At this point the supervisor tells the guy what the other cop had told him. The guy says, "I'll bet that lying S.O.B. told you I was speeding too!"
One day a lady was driving on the Highway. She frequently checked her speed gauge to make sure she stayed within the speed limit. However, when she looked into her rear mirror, much to her dismay, she saw a police car not far behind! And, to make matters worse, the police car turned on his flashing lights. She thought to herself, "Uh-oh, what have I done now? I'm not speeding. I'm not drinking. I have my seat belt on! I have kept up my license dues and everything!"
So, she pulled over and the police car pulled over to the side
right behind her car. She drove her car slowly to a stop, slowly
rolled down the window, and prepared for a ticket when she knew
she didn't deserve it. A policeman walked up to her window, and
spoke to her. The lady pointed to her ear and shook her head,
meaning she was deaf. The policeman smiled slightly, and knowing
sign language, signed back,
"I know. I'm here to tell you that your horn is stuck."
A man is out, driving happily along in his car late one Saturday evening. Before too long, the cops pull him over. The policeman walks up to the man and asks, "Have you been drinking, sir?"
"Why? Was I weaving all over the road?"
"No," replied, the policeman, "you were driving splendidly. It was the ugly fat chick in the passenger seat that gave you away."
A taxi passenger tapped the driver on the shoulder to ask him a question. The driver screamed, lost control of the car, nearly hit a bus, went up on the footpath, and stopped centimeters from a shop window. For a second everything went quiet in the cab, then the driver said "Look mate, don't ever do that again. You scared the daylights out of me!"
The passenger apologized and said he didn't realize that a little tap could scare him so much. The driver replied "Sorry, it's not really your fault. Today is my first day as a cab driver - I've been driving 'hearses' for the last 25 years!"

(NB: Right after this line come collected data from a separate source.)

(** X24: with one identifier per cell the integer written is the
    integer read.  On a sheet reached as above, [SetCellValue] with such
    an identifier, for a cell of the sheet, and a value that is blank or
    the text of an integer [n] returns nil, and [GetCellValue] then
    returns [n]. *)
Theorem integer_is_read_back (S : string → Prop) visit (cellId v : string) (n r c : Z)
    (s : SpreadSheet) :
  unambiguous S → range_order visit → reached S visit s →
  S cellId → names cellId r c → inSheet s r c →
  Atoi (if blank v then "0" else v) = Some n →
  ∃ s', SetCellValue visit cellId v s = (Ret None, s')
      ∧ GetCellValue cellId s' = (Ret (n, None), s').
Proof.
  intros HS Hv Hr HSc Hk [x Hx] Hn.
  destruct (reached_facts S visit s HS Hv Hr) as ((nr & nc & Hd) & HW & Hsound & _).
  destruct (literal_returns visit cellId v n r c s x Hv HW Hk Hx Hn)
    as (s1 & s' & d & H & _ & Hx1 & Hsub & Hsh & Hev & Hleft).
  exists s'. split; [done|].
  destruct (evolves_forth _ _ _ _ _ _ _ _ Hev Hx1) as (x' & Hx' & _ & Hval & _).
  rewrite (GetCellValue_inSheet cellId s' nr nc r c x');
    [|by apply (sameShape_dims s s')|done..].
  rewrite Hval; [done|]. intros (k & Hkd & Hkn).
  destruct (Hsound r c x k Hx (Hsub k Hkd)) as (HSk & _).
  assert (k = cellId) as -> by (by apply (HS k cellId r c)).
  destruct (Hleft r c _ Hx1 Hkd) as [(y & Hy & Hyin) Hno].
  destruct (Hsound r c y cellId Hy Hyin)
    as (_ & rk & ck & xk & f & ids & Hk' & Hxk & Hf & Hids & Hat).
  destruct (names_inj _ _ _ _ _ Hk Hk') as [-> ->].
  assert (xk = x) as -> by congruence. by destruct (Hno f ids Hf Hids).
Qed.

(** X25: with one identifier per cell the cells that refer to the target
    follow it.  After a call that returns nil on a sheet reached as above,
    every cell whose formula has a term at the target, and no reference to
    a cell whose own formula has a term at the target, holds the signed
    sum of its terms over the sheet as the call leaves it. *)
Theorem referrers_are_recomputed (S : string → Prop) visit (cellId v : string)
    (r c : Z) (s s' : SpreadSheet) (rk ck : Z) (xk : Cell) (fk : string)
    (idsk : list CellId) :
  unambiguous S → range_order visit → reached S visit s →
  S cellId → names cellId r c →
  SetCellValue visit cellId v s = (Ret None, s') →
  lookupCell s' rk ck = Some xk → formula xk = Some fk →
  getCellIdsFromFormula fk = Ret idsk →
  termAt idsk r c →
  (∀ id y f ids, id ∈ idsk → val id = None →
     lookupCell s' (row id) (col id) = Some y → formula y = Some f →
     getCellIdsFromFormula f = Ret ids → ¬ termAt ids r c) →
  value xk = wrap (signedSum s' idsk).
Proof.
  intros HS Hv Hr HSc Hk H Hxk Hfk Hidsk Hat Hind.
  pose proof (reached_step S visit cellId v s s' Hr HSc H) as Hr'.
  destruct (reached_facts S visit s' HS Hv Hr') as (_ & _ & Hsound & Hcomp).
  destruct (Hcomp rk ck xk fk idsk Hxk Hfk Hidsk) as (k & HSk & Hkk & Hall).
  destruct (Hall r c Hat) as (xT & HxT & HkT).
  rewrite SetCellValue_loop, Hk in H.
  destruct (SetCellValue _ cellId v s) as [[o1|p] s1]; [|done].
  rewrite cellAt_by_lookup in H.
  destruct (lookupCell s1 r c) as [c1|] eqn:Hc1; [|done].
  pose proof (loop_evolves _ _ _ _ H) as Hev.
  destruct (evolves_forth _ _ _ _ _ _ _ _ Hev Hc1) as (xT' & HxT' & HdT & _).
  assert (xT' = xT) as -> by congruence.
  assert (∀ k', k' ∈ visit (dependentCells c1) ↔ k' ∈ dependentCells xT) as Hkeys.
  { intros k'. rewrite (Hv _), elem_of_elements. symmetry. apply HdT, not_elem_of_empty. }
  revert H. run_bind.
  destruct (forEach (visit (dependentCells c1)) computeCellValue s1) as [[[]|p] s2] eqn:Hl;
    [|done].
  intros [= <-].
  apply (loop_consistent _ _ _ k rk ck xk fk idsk Hl); [by apply Hkeys|done..|].
  intros id k' Hid Hvid Hk'in Hk'n. apply Hkeys in Hk'in.
  destruct (Hsound r c xT k' HxT Hk'in)
    as (_ & rk' & ck' & xk' & f' & ids' & Hk'' & Hxk' & Hf' & Hids' & Hat').
  destruct (names_inj _ _ _ _ _ Hk'n Hk'') as [-> ->].
  by apply (Hind id xk' f' ids').
Qed.

Lemma firstRow_unambiguous : unambiguous firstRow.
Proof.
  intros k1 k2 r c [->|[->| ->]] [->|[->| ->]] H1 H2; try reflexivity;
    unfold names in H1, H2; vm_compute in H1, H2; congruence.
Qed.

Lemma dependents_are_referrers_witness :
  edgesSound firstRow
    (snd (SetCellValue elements "C1" "=A1+B1"
            (snd (SetCellValue elements "B1" "=A1" sheet33))))
  ∧ edgesComplete firstRow
      (snd (SetCellValue elements "C1" "=A1+B1"
              (snd (SetCellValue elements "B1" "=A1" sheet33)))).
Proof.
  apply (dependents_are_referrers firstRow elements).
  - apply firstRow_unambiguous.
  - intros m. reflexivity.
  - exists 3, 3, sheet33, [("B1", "=A1"); ("C1", "=A1+B1")]. split_and!.
    + reflexivity.
    + repeat apply Forall_cons_2; [right; left; reflexivity|right; right; reflexivity|].
      apply Forall_nil_2.
    + do 2 (eapply runs_cons; [vm_compute; reflexivity|]). apply runs_nil.
Defined.

Lemma integer_is_read_back_witness :
  ∃ s', SetCellValue elements "A1" "7"
          (snd (SetCellValue elements "A1" "=B1+5" sheet33)) = (Ret None, s')
      ∧ GetCellValue "A1" s' = (Ret (7, None), s').
Proof.
  apply (integer_is_read_back firstRow elements "A1" "7" 7 0 0).
  - apply firstRow_unambiguous.
  - intros m. reflexivity.
  - exists 3, 3, sheet33, [("A1", "=B1+5")]. split_and!.
    + reflexivity.
    + apply Forall_singleton. left. reflexivity.
    + eapply runs_cons; [vm_compute; reflexivity|]. apply runs_nil.
  - left. reflexivity.
  - reflexivity.
  - eexists. vm_compute. reflexivity.
  - reflexivity.
Defined.

Lemma referrers_are_recomputed_witness :
  value (mkCell ∅ 99 (Some "=A1"))
  = wrap (signedSum
            (snd (SetCellValue elements "A1" "99"
                    (snd (SetCellValue elements "B1" "=A1" sheet33))))
            [mkCellId 0 0 "+" None]).
Proof.
  apply (referrers_are_recomputed firstRow elements "A1" "99" 0 0
           (snd (SetCellValue elements "B1" "=A1" sheet33)) _ 0 1
           (mkCell ∅ 99 (Some "=A1")) "=A1").
  - apply firstRow_unambiguous.
  - intros m. reflexivity.
  - exists 3, 3, sheet33, [("B1", "=A1")]. split_and!.
    + reflexivity.
    + apply Forall_singleton. right. left. reflexivity.
    + eapply runs_cons; [vm_compute; reflexivity|]. apply runs_nil.
  - left. reflexivity.
  - reflexivity.
  - vm_compute. reflexivity.
  - vm_compute. reflexivity.
  - reflexivity.
  - reflexivity.
  - exists (mkCellId 0 0 "+" None). split; [apply list_elem_of_here|done].
  - intros id y f ids ->%list_elem_of_singleton _ Hy Hf.
    vm_compute in Hy. injection Hy as <-. discriminate Hf.
Defined.

(** ** The tokens of a formula *)

Lemma scanFormula_skip (t rest tok sg : string) :
  unsigned t = true →
  scanFormula (t +:+ rest) tok sg = scanFormula rest (tok +:+ t) sg.
Proof.
  revert tok. induction t as [|a t IH]; intros tok Hu.
  - by rewrite append_empty.
  - apply unsigned_head in Hu as (Hm & Hp & Hu).
    change (String a t +:+ rest) with (String a (t +:+ rest)). cbn [scanFormula].
    destruct (Ascii.eqb_spec a "+") as [->|_]; [done|].
    destruct (Ascii.eqb_spec a "-") as [->|_]; [done|]. cbn [negb andb].
    rewrite IH by done. by rewrite append_snoc.
Qed.

Lemma scan_tokens (more : list (ascii * string)) (tok sg : string) :
  Forall (λ ot, (ot.1 = "+"%char ∨ ot.1 = "-"%char) ∧ unsigned ot.2 = true) more →
  scanFormula (foldr (λ ot acc, String ot.1 (ot.2 +:+ acc)) "" more) tok sg
  = ids ← getCellIdsFromRange tok sg; rest ← expandTokens more; Ret (ids ++ rest).
Proof.
  intros Hmore. revert tok sg.
  induction Hmore as [|[op t] more [Hop Hu] _ IH]; intros tok sg; cbn [foldr expandTokens].
  - cbn [scanFormula]. destruct (getCellIdsFromRange tok sg) as [ids|p]; [|done].
    cbn. by rewrite app_nil_r.
  - cbn [fst snd] in *. cbn [scanFormula].
    assert (negb (Ascii.eqb op "+") && negb (Ascii.eqb op "-") = false) as ->.
    { by destruct Hop as [-> | ->]. }
    rewrite scanFormula_skip by done. by rewrite IH.
Qed.

(** X26: how a formula is cut into terms.  The first byte is dropped
    whatever it is; the rest is a first token followed by operators "+"
    or "-", each with its token.  The terms of the formula are the terms
    of the first token with the sign "+", then those of each other token
    with the operator before it as its sign, in the order of the text;
    the first token that makes [getCellIdsFromRange] panic makes the whole
    parse panic. *)
Theorem getCellIdsFromFormula_tokens (eq : ascii) (first : string)
    (more : list (ascii * string)) :
  unsigned first = true →
  Forall (λ ot, (ot.1 = "+"%char ∨ ot.1 = "-"%char) ∧ unsigned ot.2 = true) more →
  getCellIdsFromFormula (String eq (formulaText first more))
  = ids ← getCellIdsFromRange first "+"; rest ← expandTokens more; Ret (ids ++ rest).
Proof.
  intros Hu Hmore. cbn [getCellIdsFromFormula]. unfold formulaText.
  rewrite scanFormula_skip by done. by apply scan_tokens.
Qed.

Lemma getCellIdsFromFormula_tokens_witness :
  getCellIdsFromFormula "=A1-B2:C2+5"
  = Ret [mkCellId 0 0 "+" None; mkCellId 1 1 "-" None; mkCellId 1 2 "-" None;
         mkCellId 0 0 "+" (Some 5)].
Proof.
  apply (getCellIdsFromFormula_tokens "=" "A1" [("-"%char, "B2:C2"); ("+"%char, "5")]).
  - reflexivity.
  - repeat apply Forall_cons_2; [split; [by right|reflexivity]|split; [by left|reflexivity]|].
    apply Forall_nil_2.
Defined.
Lemma a_star_loop_fuel :
  forall fuel st,
    score_inv U st ->
    (List.length (open_heap st) + potential U M (g_score st)
     + List.length M + 1 <= fuel)%nat ->
    a_star_loop fuel goal edges st <> OutOfFuel.
Proof.
  induction fuel as [|fuel IH]; intros st Inv L; cbn [a_star_loop];
    destruct (heappop (open_heap st)) as [[[f current] heap']|] eqn:Pop;
    try discriminate.
  - lia.
  - destruct (heappop_In _ _ _ Pop) as [Hin _].
    assert (Hrest : heap' = remove_first (f, current) (open_heap st)).
    { unfold heappop in Pop.
      destruct (open_heap st) as [|e0 h]; [discriminate|].
      inversion Pop. reflexivity. }
    pose proof (remove_first_length _ _ Hin) as Len. rewrite <- Hrest in Len.
    destruct (point_eqb current goal).
    + cbn [came_from].
      pose proof (walk_back_fuel st Inv fuel current [current]) as W.
      destruct (walk_back fuel (came_from st) current [current]);
        cbn [bind]; try discriminate.
      intros _. apply W; [|reflexivity]. intros prev E.
      destruct Inv as [T P].
      destruct (P current prev E) as (gn & gc & Gn & _ & _).
      exists gn. split; [exact Gn|].
      pose proof (count_below_le M gn). lia.
    + fold (nbrs edges current).
      assert (Inv1 : score_inv U
                (mkState heap' (came_from st) (g_score st)
                   (set_discard point_eqb current (in_open st)))).
      { destruct st. eapply score_inv_heap. exact Inv. }
      destruct (relax_all goal current _ (nbrs edges current))
        as [st2| |] eqn:R; cbn [bind]; try discriminate.
      2:{ exfalso. exact (relax_all_no_fuel current _ _ R). }
      destruct (relax_all_progress current (nbrs edges current) _ st2 Inv1
                  (incl_refl _) R) as [Inv2 L2].
      cbn [open_heap g_score] in L2.
      apply IH; [exact Inv2|lia].
Qed.

Lemma a_star_returns (nodes : list Point) (fuel : nat) :
  (fuel_bound start edges <= fuel)%nat ->
  exists r, _a_star fuel start goal nodes edges = Ret r.
Proof.
  intro L. unfold _a_star. cbv zeta.
  pose proof (a_star_loop_fuel fuel _ initial_score_inv) as F.
  pose proof (a_star_loop_sound start goal edges fuel _
                (initial_frontier_inv start goal edges)) as [NR _].
  destruct (a_star_loop fuel goal edges _) as [r|e|] eqn:A.
  - exists r. reflexivity.
  - exfalso. exact (NR e eq_refl).
  - exfalso. apply F; [|reflexivity].
    cbn [open_heap g_score heappush app List.length].
    unfold fuel_bound in L. cbv zeta in L. fold U in L. fold M in L.
    pose proof (potential_le U M [(start, 0)]). lia.
Qed.
End Termination.

(** [_a_star] terminates: on every graph there is a number of iterations
    within which the search returns, and what it returns does not depend
    on the number of iterations it is allowed beyond that. *)
Theorem astar_terminates (start goal : Point) (nodes : list Point)
    (edges : list (Point * list Point)) :
  exists fuel0 r,
    (forall fuel, (fuel0 <= fuel)%nat ->
                  _a_star fuel start goal nodes edges = Ret r) /\
    (forall fuel r', _a_star fuel start goal nodes edges = Ret r' -> r' = r).
Proof.
  destruct (a_star_returns start goal edges nodes (fuel_bound start edges)
              (le_n _)) as [r A].
  assert (Up : forall fuel, (fuel_bound start edges <= fuel)%nat ->
                 _a_star fuel start goal nodes edges = Ret r).
  { intros fuel L. unfold _a_star in *. cbv zeta in *.
    apply (a_star_loop_mono goal edges (fuel_bound start edges)); assumption. }
  exists (fuel_bound start edges), r. split; [exact Up|].
  intros fuel r' A'.
  assert (B : _a_star (Nat.max fuel (fuel_bound start edges)) start goal
                nodes edges = Ret r') .
  { unfold _a_star in *. cbv zeta in *.
    apply (a_star_loop_mono goal edges fuel); [exact A'|lia]. }
  rewrite (Up _ (Nat.le_max_r _ _)) in B. inversion B. reflexivity.
Qed.

(** *** The router and the block return *)

Lemma route_returns_at set_iter (src dst : Rect)
    (all_table_rects : list (string * Rect)) (src_id dst_id : string)
    (pad margin : Q) (start goal : Point) (fuel : nat) :
  endpoints src dst = Ret (start, goal) ->
  (fuel_bound start
     (g_edges (build_grid set_iter start goal all_table_rects src_id dst_id
                 pad margin)) <= fuel)%nat ->
  exists d,
    _route_avoiding_tables set_iter fuel src dst all_table_rects
      src_id dst_id pad margin = Ret d.
Proof.
  intros E L. unfold _route_avoiding_tables. rewrite E. cbn [bind]. cbv zeta.
  destruct (a_star_returns start goal _
              (g_nodes (build_grid set_iter start goal all_table_rects
                          src_id dst_id pad margin)) fuel L) as [r A].
  rewrite A. cbn [bind].
  destruct r as [[|q0 path]|];
    try (destruct (orthogonal_path_total src dst margin) as (d & O);
         exists d; exact O).
  destruct (_compress_collinear (q0 :: path)) as [|p0 rest] eqn:C;
    [exfalso; exact (compress_nonempty q0 path C)|].
  eexists. reflexivity.
Qed.

Lemma route_settles set_iter (src dst : Rect)
    (all_table_rects : list (string * Rect)) (src_id dst_id : string)
    (pad margin : Q) :
  exists fuel0 d,
    forall fuel, (fuel0 <= fuel)%nat ->
      _route_avoiding_tables set_iter fuel src dst all_table_rects
        src_id dst_id pad margin = Ret d.
Proof.
  assert (E : exists start goal, endpoints src dst = Ret (start, goal)).
  { destruct (endpoints_cases src dst) as [E|[E|[E|E]]]; rewrite E; eauto. }
  destruct E as (start & goal & E).
  destruct (route_returns_at set_iter src dst all_table_rects src_id dst_id
              pad margin start goal _ E (le_n _)) as [d R].
  eexists. exists d. intros fuel L.
  exact (route_mono set_iter _ fuel src dst all_table_rects src_id dst_id
           pad margin d R L).
Qed.

(** [_route_avoiding_tables] always returns a path string: for all
    rectangles, ids, padding and margin there is a number of search
    iterations within which it returns, and the string does not depend on
    the number of iterations allowed. *)
Theorem route_always_returns set_iter (src dst : Rect)
    (all_table_rects : list (string * Rect)) (src_id dst_id : string)
    (pad margin : Q) :
  exists fuel0 d,
    (forall fuel, (fuel0 <= fuel)%nat ->
       _route_avoiding_tables set_iter fuel src dst all_table_rects
         src_id dst_id pad margin = Ret d) /\
    (forall fuel d',
       _route_avoiding_tables set_iter fuel src dst all_table_rects
         src_id dst_id pad margin = Ret d' -> d' = d).
Proof.
  destruct (route_settles set_iter src dst all_table_rects src_id dst_id
              pad margin) as (fuel0 & d & Up).
  exists fuel0, d. split; [exact Up|].
  intros fuel d' R.
  pose proof (route_mono set_iter fuel (Nat.max fuel fuel0) src dst
                all_table_rects src_id dst_id pad margin d' R
                (Nat.le_max_l _ _)) as B.
  rewrite (Up _ (Nat.le_max_r _ _)) in B. inversion B. reflexivity.
Qed.

Lemma render_lines_returns set_iter (rects : list (string * Rect))
    (names : list (string * string)) (rels : list (string * string)) :
  (forall f t, In (f, t) rels ->
     dict_get String.eqb rects f <> None /\
     dict_get String.eqb rects t <> None) ->
  exists fuel0 ext,
    forall fuel, (fuel0 <= fuel)%nat ->
    forall lines,
      render_lines set_iter fuel rels rects names lines = Ret (lines ++ ext).
Proof.
  induction rels as [|[f t] rels IH]; intro H.
  - exists O, []. intros fuel _ lines. cbn. rewrite app_nil_r. reflexivity.
  - destruct (H f t (or_introl eq_refl)) as [Hf Ht].
    destruct (dict_get String.eqb rects f) as [src|] eqn:Ef;
      [|exfalso; apply Hf; reflexivity].
    destruct (dict_get String.eqb rects t) as [dst|] eqn:Et;
      [|exfalso; apply Ht; reflexivity].
    destruct (route_settles set_iter src dst rects f t 8 14)
      as (f1 & d & R).
    destruct (IH (fun f' t' Hin => H f' t' (or_intror Hin)))
      as (f2 & ext & B).
    exists (Nat.max f1 f2), (block_lines names ((f, t), d) ++ ext).
    intros fuel L lines. cbn [render_lines]. rewrite Ef, Et.
    rewrite (R fuel) by lia. cbn [bind]. cbv zeta.
    rewrite (B fuel) by lia. rewrite <- app_assoc. reflexivity.
Qed.

(** When both ends of every relation have a rectangle,
    [_render_paths_block] returns a block: there is a number of search
    iterations from which on it returns one and the same block. *)
Theorem render_block_returns set_iter (rels : list (string * string))
    (rects : list (string * Rect)) (names : list (string * string)) :
  (forall f t, In (f, t) rels ->
     dict_get String.eqb rects f <> None /\
     dict_get String.eqb rects t <> None) ->
  exists fuel0 block,
    forall fuel, (fuel0 <= fuel)%nat ->
      _render_paths_block set_iter fuel rels rects names = Ret block.
Proof.
  intro H.
  destruct (render_lines_returns set_iter rects names rels H)
    as (fuel0 & ext & R).
  exists fuel0. eexists. intros fuel L. unfold _render_paths_block.
  rewrite (R fuel L). cbn [bind]. reflexivity.
Qed.

Lemma render_block_returns_witness :
  exists fuel0 block,
    forall fuel, (fuel0 <= fuel)%nat ->
      _render_paths_block iter_insertion fuel
        [("a", "b"); ("c", "a")]%string diagram_detour
        [("a", "users")]%string = Ret block.
Proof.
  apply (render_block_returns iter_insertion
           [("a", "b"); ("c", "a")]%string diagram_detour
           [("a", "users")]%string).
  intros f t [H|[H|[]]]; inversion H; subst; split; discriminate.
Defined.
(** * LeeroyCI: job status, webhook normalisation and notification sinks

    A shallow embedding of the Go sources

    - [database/job.go]                 (module [database]),
    - [callbacks/github.go]             (module [callbacks]),
    - [notification/hipchat.go]         (module [notification]),
    - [integrations/github/commentPR.go] (module [github]),

    together with the few pieces of the Go standard library they rely on
    ([time.Time], [strings.Split], [net/url]).  Part I holds the
    definitions, Part II the theorems. *)

From Stdlib Require Import ZArith List String Ascii Bool Lia.
From Stdlib Require Import DecimalString DecimalZ.
Import ListNotations.

Set Implicit Arguments.

Local Open Scope string_scope.
Local Open Scope list_scope.
Local Open Scope Z_scope.

(* ================================================================== *)
(** * Part I: definitions                                              *)
(* ================================================================== *)

(** ** Package [time]: instants *)

Module gotime.

(** A [time.Time] without monotonic reading: whole seconds since
    January 1, year 1 00:00:00 UTC, and the nanoseconds within that
    second.  Instants before year 1 have a negative [sec]. *)
Record Time : Type := mkTime { sec : Z; nsec : Z }.

(** [time.Time{}], the zero value. *)
Definition zero : Time := {| sec := 0; nsec := 0 |}.

(** [t.After(u)]: the seconds are compared first, then the nanoseconds. *)
Definition After (t u : Time) : bool :=
  (sec t >? sec u) || ((sec t =? sec u) && (nsec t >? nsec u)).

(** [t.IsZero()]. *)
Definition IsZero (t : Time) : bool :=
  (sec t =? 0) && (nsec t =? 0).

(** The instants the program writes are clock readings ([time.Now()]) or
    the zero value: none of them lies before the zero instant. *)
Definition notBeforeZero (t : Time) : Prop :=
  0 <= sec t /\ 0 <= nsec t.

End gotime.

(** ** Package [fmt]: the verb [%d] *)

Module gofmt.

(** [%d] on an integer: its decimal digits, with a minus sign in front
    of a negative number. *)
Definition FormatInt (z : Z) : string :=
  NilEmpty.string_of_int (Z.to_int z).

End gofmt.

(** ** Package [database]: jobs *)

Module database.
Import gotime.

(** Define all statuses a job can have. *)
Definition JobStatusSuccess : string := "success".
Definition JobStatusError : string := "error".
Definition JobStatusPending : string := "pending".

Section Collaborators.

(** [Repository], [CommandLog], [Command] and the command kinds are
    declared in files of the package that are not part of the sources at
    hand; [CommandLog.Passed], [GetCommandLogsForJob] (a query of the
    store) and [Repository.GetCommands] are their operations. *)
Variable Repository : Type.
Variable Command : Type.
Variable CommandKind : Type.
Variable CommandKindBuild : CommandKind.
Variable CommandKindDeploy : CommandKind.
Variable CommandLog : Type.
Variable CommandLog_Passed : CommandLog -> bool.
Variable GetCommandLogsForJob : Z -> list CommandLog.
Variable GetCommands : Repository -> string -> CommandKind -> list Command.

(** Job stores all information about one commit and the executed tasks. *)
Record Job : Type := mkJob {
  ID : Z;

  Cancelled : bool;
  TasksStarted : Time;
  TasksFinished : Time;
  DeployFinished : Time;

  JobRepository : Repository;
  RepositoryID : Z;

  Branch : string;
  Commit : string;
  CommitURL : string;

  Name : string;
  Email : string;

  CreatedAt : Time;
  UpdatedAt : Time;

  CommandLogs : list CommandLog
}.

(** The loop of [Passed]: leave with [false] at the first log that did
    not pass, [true] when the range is exhausted. *)
Fixpoint allPassed (logs : list CommandLog) : bool :=
  match logs with
  | [] => true
  | c :: rest => if negb (CommandLog_Passed c) then false else allPassed rest
  end.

Ford is now installing voice-activated cell phones in their cars and SUVs. Do you know how these things work? If you say, "office," it'll call your office; you say, "home," it'll dial your home; and if you say, "Firestone," it'll dial 911.
A truck driver was driving along on the freeway. He passed a sign that said "low bridge ahead."
Before he knew it, the bridge was right ahead of him and he got stuck under the bridge. You could say that he got a rock solid "Trucker's Wedgie."
Cars were backed up for miles. Finally, a police car pulled up. The cop got out of his car and walked around to the truck driver, put his hands on his hips and said, "Got stuck, huh?"
The truck driver said, "No officer,... I was delivering this bridge and ran out of gas!"
A middle-aged woman was driving through a school zone when a policeman pulled her over for speeding. As he was giving her the ticket, she said, "How come I always get a ticket and everyone else gets a warning? Is it my face?"
"No, ma'am," explained the officer, "it's your foot."
An old lady in a nursing home is wheeling up and down the halls in her wheelchair, making sounds like a car. As she's going down the hall, an old man jumps out of his room and says,
"Excuse me ma'am, may I see your driver's license?"
She digs around in her purse, pulls out a candy wrapper and hands it to him. He looks it over, gives her a warning and sends her on her way.
Up and down the halls she goes again. Again, the same old man jumps out of his room and says, "Excuse me ma'am but I saw you cross over the center line back there. May I see your registration, please?"
She digs around in her purse, pulls out a store receipt and hands it to him. He looks it over, gives her another warning and sends her on her way.
She zooms off again, up and down the halls, weaving all over. As she comes to the old man's room, he jumps out again. This time, he's stark naked and has an erection.
The old lady in the wheel chair looks up and says, "Oh no, not another Breathalyzer!"